◆ EXERCISE BRIEF: Give the lines again exactly as they appear, beginning at the one with "Proof. intros Hm HQ. unfold" and ending at the last line of the records.

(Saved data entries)
*** Begin section ***

(* ===== verification/DpCalls.v ===== *)
(** * Calls of a DP client

    What happens to the calls of DpClient.v when callers, handlers and the
    event thread take turns: every call has a signal of its own, and it comes
    back with an answer only if that very call was answered.  Then the calls,
    the server and the handlers of DpBroker.v put together. *)

From S2P Require Import Prelude Crc16 Serialize MemBuffer PacketFrames DpMessage DpClient.
#[local] Open Scope Z_scope.
Abbreviation method := (list Z).

(** ** Weakest preconditions

    What a packet carries can make a handler read past it or, if it is a reply
    with data to a listen request, write through a pointer that was not set. *)
Definition packet_ub (u : ub) : Prop := u = UB_OutOfBounds ∨ u = UB_NullDeref.
Definition wpu {A} (U : ub → Prop) (m : CL A) (s : Process) (Q : A → Process → Prop) : Prop :=
  match m s with Ok (a, s') => Q a s' | Ub u => U u end.
Abbreviation wp := (wpu packet_ub).

Lemma wp_bind {A B} U (m : CL A) (k : A → CL B) s Q :
  wpu U m s (λ a s', wpu U (k a) s' Q) → wpu U (m ≫= k) s Q.
Proof. unfold wpu. rewrite run_bind. by destruct (m s) as [[a s']|u]. Qed.
Lemma wp_ret {A} U (a : A) s (Q : A → Process → Prop) : Q a s → wpu U (mret a) s Q.
Proof. done. Qed.
Lemma wp_get U s (Q : Process → Process → Prop) : Q s s → wpu U get s Q.
Proof. done. Qed.
Lemma wp_modify U f s (Q : unit → Process → Prop) : Q tt (f s) → wpu U (modify f) s Q.
Proof. done. Qed.
Lemma wp_mono {A} U (m : CL A) s (Q R : A → Process → Prop) :
  wpu U m s Q → (∀ a s', Q a s' → R a s') → wpu U m s R.
Proof. unfold wpu. destruct (m s) as [[a s']|u]; naive_solver. Qed.
Lemma wp_client U c k s (Q : DpClientImpl → Process → Prop) : clients s !! c = Some k → Q k s → wpu U (client c) s Q.
Proof. intros Hk HQ. unfold wpu, client. by rewrite Hk. Qed.
Lemma wp_message U a m s (Q : Message → Process → Prop) : messages s !! a = Some m → Q m s → wpu U (message a) s Q.
Proof. intros Hm HQ. unfold wpu, message. by rewrite Hm. Qed.
Lemma wp_update_client U c k f s (Q : unit → Process → Prop) :
  clients s !! c = Some k → Q tt (set_clients (insert c (f k)) s) → wpu U (update_client c f) s Q.
Proof. intros Hk HQ. apply wp_bind. by apply (wp_client _ c k). Qed.
Lemma wp_update_message U a m f s (Q : unit → Process → Prop) :
  messages s !! a = Some m → Q tt (set_messages (insert a (f m)) s) → wpu U (update_message a f) s Q.
Proof. intros Hm HQ. apply wp_bind. by apply (wp_message _ a m). Qed.
Lemma wp_lift {A} (r : res A) s (Q : A → Process → Prop) :
  (∀ u, r = Ub u → packet_ub u) → (∀ a, r = Ok a → Q a s) → wp (lift r) s Q.
Proof. intros Hu HQ. unfold wpu, lift. destruct r; auto. Qed.
Lemma wp_body b off n s (Q : list Z → Process → Prop) : (∀ l, Q l s) → wp (lift (read_body b off n)) s Q.
Proof.
  intros HQ. apply wp_lift; [|auto]. unfold read_body. intros u. destruct (_ <=? _); [done|]. intros [= <-]. by left.
Qed.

*** End section ***

◆ ANSWER TO THIS PROBLEM:
Proof. intros Hm HQ. unfold wpu, message. by rewrite Hm. Qed.
Lemma wp_update_client U c k f s (Q : unit → Process → Prop) :
  clients s !! c = Some k → Q tt (set_clients (insert c (f k)) s) → wpu U (update_client c f) s Q.
Proof. intros Hk HQ. apply wp_bind. by apply (wp_client _ c k). Qed.
Lemma wp_update_message U a m f s (Q : unit → Process → Prop) :
  messages s !! a = Some m → Q tt (set_messages (insert a (f m)) s) → wpu U (update_message a f) s Q.
Proof. intros Hm HQ. apply wp_bind. by apply (wp_message _ a m). Qed.
Lemma wp_lift {A} (r : res A) s (Q : A → Process → Prop) :
  (∀ u, r = Ub u → packet_ub u) → (∀ a, r = Ok a → Q a s) → wp (lift r) s Q.
Proof. intros Hu HQ. unfold wpu, lift. destruct r; auto. Qed.
Lemma wp_body b off n s (Q : list Z → Process → Prop) : (∀ l, Q l s) → wp (lift (read_body b off n)) s Q.
Proof.
  intros HQ. apply wp_lift; [|auto]. unfold read_body. intros u. destruct (_ <=? _); [done|]. intros [= <-]. by left.
Qed.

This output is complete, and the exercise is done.